DATA »
_ _ _ _
Definition exec_trunc (o : Op.conversion_op) : option (M ctx unit) :=
  match o with
  | Op.i32_trunc_s_f32 => Some (trunc_to to_fui32 _eosio_f32_trunc_i32s mk_i32)
  | Op.i32_trunc_u_f32 => Some (trunc_to to_fui32 _eosio_f32_trunc_i32u mk_i32)
  | Op.i32_trunc_s_f64 => Some (trunc_to to_fui64 (_eosio_f64_trunc_i32s (negb (eosio_fp m))) mk_i32)
  | Op.i32_trunc_u_f64 => Some (trunc_to to_fui64 _eosio_f64_trunc_i32u mk_i32)
  | Op.i64_trunc_s_f32 => Some (trunc_to to_fui32 _eosio_f32_trunc_i64s mk_i64)
  | Op.i64_trunc_u_f32 => Some (trunc_to to_fui32 _eosio_f32_trunc_i64u mk_i64)
  | Op.i64_trunc_s_f64 => Some (trunc_to to_fui64 _eosio_f64_trunc_i64s mk_i64)
  | Op.i64_trunc_u_f64 => Some (trunc_to to_fui64 _eosio_f64_trunc_i64u mk_i64)
  | _ => None
  end.

Definition exec_convert (o : Op.conversion_op) : option (M ctx unit) :=
  match o with
  | Op.i32_wrap_i64 => Some (convert_to to_i64 (sext 32) mk_i32)
  | Op.i64_extend_s_i32 => Some (convert_to to_i32 (fun a => a) mk_i64)
  | Op.i64_extend_u_i32 => Some (convert_to to_ui32 (fun a => a) mk_i64)
  | Op.f32_convert_s_i32 => Some (convert_to to_i32 _eosio_i32_to_f32 mk_f32)
  | Op.f32_convert_u_i32 => Some (convert_to to_ui32 _eosio_ui32_to_f32 mk_f32)
  | Op.f32_convert_s_i64 => Some (convert_to to_i64 _eosio_i64_to_f32 mk_f32)
  | Op.f32_convert_u_i64 => Some (convert_to to_ui64 _eosio_ui64_to_f32 mk_f32)
  | Op.f32_demote_f64 => Some (convert_to to_fui64 _eosio_f64_demote mk_f32)
  | Op.f64_convert_s_i32 => Some (convert_to to_i32 _eosio_i32_to_f64 mk_f64)
  | Op.f64_convert_u_i32 => Some (convert_to to_ui32 _eosio_ui32_to_f64 mk_f64)
  | Op.f64_convert_s_i64 => Some (convert_to to_i64 _eosio_i64_to_f64 mk_f64)
  | Op.f64_convert_u_i64 => Some (convert_to to_ui64 _eosio_ui64_to_f64 mk_f64)
  | Op.f64_promote_f32 => Some (convert_to to_fui32 _eosio_f32_promote mk_f64)
  | Op.i32_reinterpret_f32 => Some (convert_to to_fui32 (fun a => a) mk_i32)
  | Op.i64_reinterpret_f64 => Some (convert_to to_fui64 (fun a => a) mk_i64)
  | Op.f32_reinterpret_i32 => Some (convert_to to_ui32 (fun a => a) mk_f32)
  | Op.f64_reinterpret_i64 => Some (convert_to to_ui64 (fun a => a) mk_f64)
  | _ => None
  end.

Definition exec_conversion (o : Op.conversion_op) : M ctx unit :=
  handler (alt (exec_trunc o) (exec_convert o)).

Definition exec_trunc_sat (o : Op.ext_op) : option (M ctx unit) :=
  match o with
  | Op.i32_trunc_sat_f32_s => Some (convert_to to_fui32 _eosio_i32_trunc_sat_f32_s mk_i32)
  | Op.i32_trunc_sat_f32_u => Some (convert_to to_fui32 _eosio_i32_trunc_sat_f32_u mk_i32)
  | Op.i32_trunc_sat_f64_s => Some (convert_to to_fui64 _eosio_i32_trunc_sat_f64_s mk_i32)
  | Op.i32_trunc_sat_f64_u => Some (convert_to to_fui64 _eosio_i32_trunc_sat_f64_u mk_i32)
  | Op.i64_trunc_sat_f32_s => Some (convert_to to_fui32 _eosio_i64_trunc_sat_f32_s mk_i64)
  | Op.i64_trunc_sat_f32_u => Some (convert_to to_fui32 _eosio_i64_trunc_sat_f32_u mk_i64)
  | Op.i64_trunc_sat_f64_s => Some (convert_to to_fui64 _eosio_i64_trunc_sat_f64_s mk_i64)
  | Op.i64_trunc_sat_f64_u => Some (convert_to to_fui64 _eosio_i64_trunc_sat_f64_u mk_i64)
  | _ => None
  end.

(** ** Bulk memory and tables

    [memory.copy], [memory.fill] and [table.copy] move one element per dispatch
    and leave the program counter on themselves until the count is 0. *)
Definition peek3 : M ctx (Z * Z * Z) :=
  size ← peek_operand 0; src ← peek_operand 1; dst ← peek_operand 2;
  size ← lift (to_ui32 size); src ← lift (to_ui32 src); dst ← lift (to_ui32 dst);
  mret (size, src, dst).

(** assignments through the three references *)
Definition set_operands3 (size src dst : Z) : M ctx unit :=
  pop_operand;; pop_operand;; set_top (mk_i32 dst);;
  push_operand (mk_i32 src);; push_operand (mk_i32 size).

Definition pop3_inc : M ctx unit := pop_operand;; pop_operand;; pop_operand;; inc_pc.

Definition validate (ptr len : Z) : M ctx unit :=
  wa ← gets _wasm_alloc; lift (validate_pointer 1 ptr len wa).

Definition exec_memory_copy : M ctx unit :=
  '(size, src, dst) ← peek3;
  validate src size;;
  validate dst size;;
  if size =? 0 then pop3_inc
  else if dst <=? src then
    b ← read_mem 1 src;
    write_mem 1 dst b;;
    set_operands3 (size - 1) (src + 1) (dst + 1)
  else
    b ← read_mem 1 (src + (size - 1));
    write_mem 1 (dst + (size - 1)) b;;
    set_operands3 (size - 1) src dst.

Definition exec_memory_fill : M ctx unit :=
  size ← peek_operand 0; src ← peek_operand 1; dst ← peek_operand 2;
  size ← lift (to_ui32 size); dst ← lift (to_ui32 dst);
  validate dst size;;
  if size =? 0 then pop3_inc
  else
    src ← lift (to_ui32 src);
    write_mem 1 dst (wrap 8 src);;
    set_operands3 (size - 1) src (dst + 1).
(* ===== verification/Fixtures.v ===== *)
(** * A small module and states of it

    The inputs of the examples and witnesses: one imported function, a function
    [add] of two parameters and a local, a memory, a table, two globals, an active
    and a passive segment of each kind. *)
From S2P Require Import Prelude WasmStack Allocator Opcodes Types LinearMemory ExecContext.
Import Op(V128).

Definition add_type : func_type := FuncType func [i32; i32] 1 i32.
Definition host_type : func_type := FuncType func [] 0 0.

(** get_local 0; get_local 1; i32.add; return *)
Definition add_code : list Op.opcode :=
  [ Op.VARIABLE_ACCESS Op.get_local 0; Op.VARIABLE_ACCESS Op.get_local 1; Op.NUMERIC Op.i32_add;
    Op.RETURN (Op.ControlFlowImm 3 1 1 0 0) ].
Definition add_body : function_body := FunctionBody 0 [LocalEntry 1 i64] 0 1.

Definition at_offset (n : Z) : init_expr := InitExpr 0x41 (V128 n 0).
Definition example_data : data_segment := DataSegment 0 (at_offset 8) false [1; 2; 3].
Definition example_passive : data_segment := DataSegment 0 (at_offset 0) true [9; 8; 7; 6].
Definition example_elem : elem_segment :=
  ElemSegment 0 (at_offset 1) active [TableEntry 0 1 PcNull; TableEntry 0 0 PcNull].
Definition example_passive_elem : elem_segment :=
  ElemSegment 0 (at_offset 0) passive [TableEntry 7 7 PcNull].

Definition example_memory : memory_type := MemoryType (Limits true 1 4).
Definition example_table : table_type := TableType funcref (Limits false 4 0).
Definition example_global : global_variable :=
  GlobalVariable (GlobalType i32 true) (at_offset 7).
Definition constant_global : global_variable :=
  GlobalVariable (GlobalType i64 false) (at_offset 5).

Definition example_module : module :=
  Module_ add_code Mod.uint32_max [add_type; host_type]
    [ImportEntry [101] [102] Function_ (ImportFunc 1)] [0]
    [example_table] [example_memory] [example_global; constant_global]
    [ExportEntry [97; 100; 100] Function_ 1]
    [example_elem; example_passive_elem] [add_body] [example_data; example_passive] None
    [0] 0 false false None.

(** The same module with the bulk instructions as its code, and a type that differs
    from that of [add] in the type of the result only. *)
Definition bulk_module : module :=
  Module_ [Op.EXT Op.memory_copy; Op.EXT Op.memory_fill; Op.EXT Op.table_copy] Mod.uint32_max [add_type; host_type; FuncType func [i32; i32] 1 i64]
    [ImportEntry [101] [102] Function_ (ImportFunc 1)] [0]
    [example_table] [example_memory] [example_global; constant_global]
    [ExportEntry [97; 100; 100] Function_ 1]
    [example_elem; example_passive_elem] [add_body] [example_data; example_passive] None
    [0] 0 false false None.

(** A module with a passive element segment and no table. *)
Definition tableless_module : module :=
  Module_ add_code Mod.uint32_max [add_type] [] [0] [] [] [] []
    [example_passive_elem] [add_body] [] None [] 0 false false None.

Definition no_host : Z -> M ctx unit := fun _ => mret tt.

(** A stack that holds [l], top first. *)
Definition holding {A} (d : A) (l : list A) : stack A :=
  Stack (reverse l ++ [d]) (Z.of_nat (length l)).

Lemma holding_wf {A} (d : A) l :
  Z.of_nat (length l) < 2 ^ 63 -> WStack.wf (holding d l) /\ WStack.contents (holding d l) = l.
Proof.
  intros Hl. unfold WStack.wf, WStack.contents, WStack.capacity, holding; simpl.
  rewrite length_app, length_reverse. simpl. split; [lia|].
  rewrite Nat2Z.id, <- (length_reverse l), take_app_length, reverse_involutive. done.
Qed.

(** One page of zeroes, the operands [l], at instruction [p]. *)
Definition example_ctx (p : Z) (l : list operand_stack_elem) : ctx :=
  Ctx (WasmAlloc.Make 1 ∅) WasmAlloc.max_pages (holding dflt_elem l) (holding dflt_frame [])
    (gl_init <$> globals example_module) [true; false] [true; false]
    (replicate 4 unset_entry) 0 0 (Pc p) false 0 0 250.
Lemma wp_push_zeros t (ks : list nat) l (Q : unit -> ctx -> Prop) E c :
  value_type t -> stk c l -> Z.of_nat (length ks + length l) < 2 ^ 63 ->
  (forall os, WStack.wf os ->
     WStack.contents os = replicate (length ks) (zero_value t) ++ l -> Q tt (set_os os c)) ->
  wp (for_each (fun _ => el ← lift (zero_local t); push_operand el) ks) Q E c.
Proof.
  intros Ht. revert l c. induction ks as [|k ks IH]; intros l c Hs Hl HQ; simpl.
  - destruct Hs. rewrite <- (set_os_id c). by apply HQ.
  - apply wp_bind, wp_bind. eapply wp_lift_Ret; [by apply zero_local_ret|].
    simpl in Hl. eapply wp_push; [done|lia|]. intros os Hw Hc.
    apply (IH (zero_value t :: l)); [done|simpl; lia|].
    intros os' Hw' Hc'. apply (HQ os'); [done|]. rewrite Hc'.
    replace (length (k :: ks)) with (length ks + 1)%nat by (simpl; lia).
    by rewrite replicate_add, <- app_assoc.
Qed.

Lemma wp_setup_locals f fn l (Q : unit -> ctx -> Prop) E c :
  nthZ (code m) (f - Mod.get_imported_functions_size m) = Some fn ->
  Forall (fun e => value_type (local_type e)) (fb_locals fn) ->
  stk c l -> Z.of_nat (length (zero_locals (fb_locals fn)) + length l) < 2 ^ 63 ->
  (forall os, WStack.wf os ->
     WStack.contents os = reverse (zero_locals (fb_locals fn)) ++ l -> Q tt (set_os os c)) ->
  wp (setup_locals m f) Q E c.
Proof.
  intros Hfn Ht Hs Hl HQ. unfold setup_locals. apply wp_bind. eapply wp_lift_Ret; [by rewrite Hfn|].
  clear Hfn. revert l c Hs Hl HQ. induction Ht as [|e ls He Hls IH]; intros l c Hs Hl HQ; simpl.
  - destruct Hs. rewrite <- (set_os_id c). by apply HQ.
  - apply wp_bind. simpl in Hl. rewrite length_app, length_replicate in Hl.
    eapply wp_push_zeros; [done|done|rewrite length_seq; lia|].
    intros os Hw Hc. rewrite length_seq in Hc.
    eapply IH; [split; [done|exact Hc]|rewrite length_app, length_replicate; lia|].
    intros os' Hw' Hc'. apply (HQ os'); [done|].
    rewrite Hc'. simpl. rewrite reverse_app, <- app_assoc. by rewrite reverse_replicate.
Qed.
_ _ _ _
DIRECTIONS FOR THIS TASK » Whatever else the listing above holds, retype exactly only the lines from the one containing "to_i64 _eosio_i64_to_f32 mk_f32)" to the one containing "Definition exec_trunc_sat (o", both ends kept.

EXERCISE RESPONSE »
  | Op.f32_convert_s_i64 => Some (convert_to to_i64 _eosio_i64_to_f32 mk_f32)
  | Op.f32_convert_u_i64 => Some (convert_to to_ui64 _eosio_ui64_to_f32 mk_f32)
  | Op.f32_demote_f64 => Some (convert_to to_fui64 _eosio_f64_demote mk_f32)
  | Op.f64_convert_s_i32 => Some (convert_to to_i32 _eosio_i32_to_f64 mk_f64)
  | Op.f64_convert_u_i32 => Some (convert_to to_ui32 _eosio_ui32_to_f64 mk_f64)
  | Op.f64_convert_s_i64 => Some (convert_to to_i64 _eosio_i64_to_f64 mk_f64)
  | Op.f64_convert_u_i64 => Some (convert_to to_ui64 _eosio_ui64_to_f64 mk_f64)
  | Op.f64_promote_f32 => Some (convert_to to_fui32 _eosio_f32_promote mk_f64)
  | Op.i32_reinterpret_f32 => Some (convert_to to_fui32 (fun a => a) mk_i32)
  | Op.i64_reinterpret_f64 => Some (convert_to to_fui64 (fun a => a) mk_i64)
  | Op.f32_reinterpret_i32 => Some (convert_to to_ui32 (fun a => a) mk_f32)
  | Op.f64_reinterpret_i64 => Some (convert_to to_ui64 (fun a => a) mk_f64)
  | _ => None
  end.

Definition exec_conversion (o : Op.conversion_op) : M ctx unit :=
  handler (alt (exec_trunc o) (exec_convert o)).

Definition exec_trunc_sat (o : Op.ext_op) : option (M ctx unit) :=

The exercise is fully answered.